La Silicon Valley n’est pas la dernière à vilipender Facebook mais c’est pourtant presque tout le secteur technologique qui prospère sur le trésor que représentent les données personnelles mises en ligne.
Facebook, qui revendique 2 milliards d’utilisateurs dans le monde, est dans la tourmente depuis une semaine, littéralement cloué au pilori pour n’avoir pas su protéger correctement les données confidentielles de millions d’utilisateurs, qui ont fini aux mains de la firme privée britannique, Cambridge Analytica (CA).
Cette polémique lui a déjà fait perdre 14% en Bourse cette semaine et plus de 50 milliards de dollars de capitalisation boursière.

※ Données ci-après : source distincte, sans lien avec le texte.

(* ===== verification/Merger.v ===== *)
(** table/merger.h and table/merger.cc: an iterator over the union of the entries
    of its children, in order.  It remembers the direction it moves in; a change
    of direction repositions the children that are not current. *)

From stdpp Require Import base list option sorting strings.
From S2P Require Import Prelude Status Comparator Iterator TwoLevel.

#[local] Open Scope Z_scope.

Inductive Direction := kForward | kReverse.

(** [current_]: the index of a child, or null. *)
Record MergingIterator (I : Type) := mkMerging {
  children_ : list (IteratorWrapper I);
  merge_current_ : option nat;
  direction_ : Direction;
}.
Arguments mkMerging {I} _ _ _.
Arguments children_ {I} _.
Arguments merge_current_ {I} _.
Arguments direction_ {I} _.

Section Merging.
Context {I : Type} `{!Iterator I} (comparator_ : Comparator).
#[local] Abbreviation W := (IteratorWrapper I).
#[local] Abbreviation M := (MergingIterator I).

Definition newMergingIterator (children : list I) : M :=
  mkMerging (map wrapper_Set children) None kForward.

(** A loop over the children, with their indexes. *)
Fixpoint each_child (f : nat -> W -> option W) (i : nat) (ws : list W) : option (list W) :=
  match ws with
  | [] => Some []
  | w :: ws' => w ← f i w; ws' ← each_child f (S i) ws'; Some (w :: ws')
  end.

Definition smaller_child (i : nat) (child : W) (smallest : option (nat * W)) : option (nat * W) :=
  if Valid child then
    match smallest with
    | None => Some (i, child)
    | Some (_, s) => if Compare (key child) (key s) <? 0 then Some (i, child) else smallest
    end
  else smallest.

(** From the first child to the last. *)
Fixpoint smallest_loop (i : nat) (ws : list W) (smallest : option (nat * W)) : option (nat * W) :=
  match ws with
  | [] => smallest
  | child :: ws' => smallest_loop (S i) ws' (smaller_child i child smallest)
  end.

Definition FindSmallest (m : M) : M :=
  mkMerging (children_ m) (fst <$> smallest_loop 0 (children_ m) None) (direction_ m).

Definition larger_child (i : nat) (child : W) (largest : option (nat * W)) : option (nat * W) :=
  if Valid child then
    match largest with
    | None => Some (i, child)
    | Some (_, s) => if 0 <? Compare (key child) (key s) then Some (i, child) else largest
    end
  else largest.

(** From the last child to the first. *)
Fixpoint largest_loop (i : nat) (ws : list W) : option (nat * W) :=
  match ws with
  | [] => None
  | child :: ws' => larger_child i child (largest_loop (S i) ws')
  end.

Definition FindLargest (m : M) : M :=
  mkMerging (children_ m) (fst <$> largest_loop 0 (children_ m)) (direction_ m).

Definition with_direction (d : Direction) (m : M) : M :=
  mkMerging (children_ m) (merge_current_ m) d.
Definition on_children (f : nat -> W -> option W) (m : M) : option M :=
  ws ← each_child f 0 (children_ m); Some (mkMerging ws (merge_current_ m) (direction_ m)).

Definition merge_SeekToFirst (m : M) : option M :=
  m ← on_children (fun _ => SeekToFirst) m; Some (with_direction kForward (FindSmallest m)).
Definition merge_SeekToLast (m : M) : option M :=
  m ← on_children (fun _ => SeekToLast) m; Some (with_direction kReverse (FindLargest m)).
Definition merge_Seek (m : M) (target : bytes) : option M :=
  m ← on_children (fun _ w => Seek w target) m; Some (with_direction kForward (FindSmallest m)).

(** The current child. *)
Definition current_child (m : M) : option W :=
  c ← merge_current_ m; children_ m !! c.

(** A child that is not current, before a [Next] that changes the direction. *)
Definition turn_forward (c : nat) (k : bytes) (i : nat) (child : W) : option W :=
  if (i =? c)%nat then Some child
  else
    child ← Seek child k;
    if Valid child && (Compare k (key child) =? 0) then Next child else Some child.

Definition turn_reverse (c : nat) (k : bytes) (i : nat) (child : W) : option W :=
  if (i =? c)%nat then Some child
  else
    child ← Seek child k;
    if Valid child then Prev child else SeekToLast child.

(** An operation of the current child. *)
Definition on_current (f : W -> option W) (m : M) : option M :=
  c ← merge_current_ m;
  w ← children_ m !! c;
  w ← f w;
  Some (mkMerging (<[c := w]> (children_ m)) (merge_current_ m) (direction_ m)).

Definition merge_Next (m : M) : option M :=
  c ← merge_current_ m;
  cur ← current_child m;
  m ← (match direction_ m with
       | kForward => Some m
       | kReverse => m ← on_children (turn_forward c (key cur)) m; Some (with_direction kForward m)
       end);
  m ← on_current Next m;
  Some (FindSmallest m).

Definition merge_Prev (m : M) : option M :=
  c ← merge_current_ m;
  cur ← current_child m;
  m ← (match direction_ m with
       | kReverse => Some m
       | kForward => m ← on_children (turn_reverse c (key cur)) m; Some (with_direction kReverse m)
       end);
  m ← on_current Prev m;
  Some (FindLargest m).

(** The first status that is not OK. *)
Fixpoint children_status (ws : list W) : Status :=
  match ws with
  | [] => OK
  | w :: ws' => if ok (status w) then children_status ws' else status w
  end.

#[export] Instance MergingIterator_iterator : Iterator M := {|
  Valid m := match merge_current_ m with Some _ => true | None => false end;
  Seek := merge_Seek; SeekToFirst := merge_SeekToFirst; SeekToLast := merge_SeekToLast;
  Next := merge_Next; Prev := merge_Prev;
  key m := match current_child m with Some w => key w | None => [] end;
  value m := match current_child m with Some w => value w | None => [] end;
  status m := children_status (children_ m) |}.

(** What [NewMergingIterator] returns for no child, one and several. *)
Inductive Merged :=
  | MergedNone (it : EmptyIterator)
  | MergedOne (it : I)
  | MergedMany (it : M).

Definition NewMergingIterator (children : list I) : Merged :=
  match children with
  | [] => MergedNone NewEmptyIterator
  | [child] => MergedOne child
  | _ => MergedMany (newMergingIterator children)
  end.

Definition merged_step (op : IterOp) (m : Merged) : option Merged :=
  match m with
  | MergedNone it => MergedNone <$> iter_step it op
  | MergedOne it => MergedOne <$> iter_step it op
  | MergedMany it => MergedMany <$> iter_step it op
  end.

Definition merged_obs {A} (f : forall J : Type, Iterator J -> J -> A) (m : Merged) : A :=
  match m with
  | MergedNone it => f _ _ it
  | MergedOne it => f _ _ it
  | MergedMany it => f _ _ it
  end.

#[export] Instance Merged_iterator : Iterator Merged := {|
  Valid := merged_obs (fun J _ => Valid);
  Seek m target := merged_step (OpSeek target) m;
  SeekToFirst := merged_step OpSeekToFirst; SeekToLast := merged_step OpSeekToLast;
  Next := merged_step OpNext; Prev := merged_step OpPrev;
  key := merged_obs (fun J _ => key); value := merged_obs (fun J _ => value);
  status := merged_obs (fun J _ => status) |}.
End Merging.
Arguments Merged I : clear implicits.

Vendredi, le patron de Tesla et SpaceX, le très médiatique Elon Musk, a promis de supprimer les pages Facebook des deux entreprises, rejoignant ainsi le mouvement appelant à “effacer Facebook” (#deletefacebook) lancé ces derniers jours notamment via… les réseaux sociaux.
La veille, c’est Brian Acton, cofondateur de l’application de messagerie WhatsApp, qui appelait à quitter le réseau social. “Il est temps de se soucier de la vie privée”, dit celui qui travaille désormais pour Signal, une autre application de messagerie.
Brian Acton, dont la fortune est estimée à plus de 5 milliards de dollars, a vendu WhatsApp en 2014 à… Facebook pour 19 milliards de dollars.
Roger McNamee, un célèbre investisseur de la Silicon Valley et un des premiers actionnaires de Facebook, a lui aussi critiqué le groupe cette semaine, appelant son patron Mark Zuckerberg, mais aussi ceux de Twitter et Google, à aller s’expliquer devant le Congrès.
Avant même la polémique autour de CA, le célèbre investisseur du secteur Peter Thiel –lui-même membre du conseil d’administration de Facebook– a tiré plusieurs fois à boulets rouges sur tout le secteur technologique.
– “Esclave numérique” –
Alors, Facebook est-il la victime expiatoire de tout un secteur qui a, comme le réseau social, bâti son modèle économique sur les données personnelles?
“Le système entier est vulnérable à la manipulation”, lance The Center for Humane Technology, une organisation fondée par d’ex-personnalités de la “tech” (dont Roger McNamee) souhaitant dénoncer ses dérives.
Ce qui est sûr, estiment nombre d’experts, c’est que la problématique va bien au-delà du réseau social, note l’analyste Rob Enderle.
“Tout ce qui les intéresse, c’est les annonceurs publicitaires, et l’utilisateur n’est finalement qu’un esclave numérique. Cette semaine, c’est Facebook mais ça pourrait être d’autres, Google, Twitter ou même Apple”, explique ce spécialiste des groupes technologiques.
Des plate-formes de réservation de voitures comme Uber engrangent aussi des tas de données personnelles, qui peuvent notamment servir aux technologiques de voitures autonomes. Le géant du e-commerce Amazon accumule aussi une montagne de données.
D’où la question de savoir où mèneront ces torrents de critiques et les promesses des groupes technologiques — à commencer par celles de Facebook– dans un monde où la technologie fait partie de la vie quotidienne d’une bonne partie des individus comme des entreprises ou des gouvernements.
“Est-ce qu’ils peuvent aller plus loin pour protéger vos données personnelles? Absolument pas. Car c’est toute leur viabilité financière qui dépend de l’usage de vos données. (…) Sans cela, ils ne gagneraient plus d’argent”, résume Karen North, professeur de sciences numériques à l’Université de Californie du Sud (USC).
L’idée qui se généralise est que les changements doivent venir de l’extérieur car “l’auto-régulation ne fonctionne pas”, note Jennifer Grygiel, spécialiste des réseaux sociaux à l’Université de Syracuse (est).
C’est le but du Règlement européen de protection des données personnelles (RGPD) qui doit entrer en vigueur en mai et qui pourrait compliquer les affaires des groupes technologiques, du moins en Europe.
Aux Etats-Unis, The Center for Humane Technology, entre autres, dit batailler pour que “les gouvernements (mettent) la pression sur les entreprises technologiques”.
Mark Zuckerberg lui-même ne se dit pas totalement fermé à davantage de régulation, même si cela reste assez vague. “Il n’y a pas de raison que le secteur de la publicité sur internet soit soumis à moins d’exigences de transparence que la publicité télé ou imprimée”, a-t-il dit au Wall Street Journal jeudi.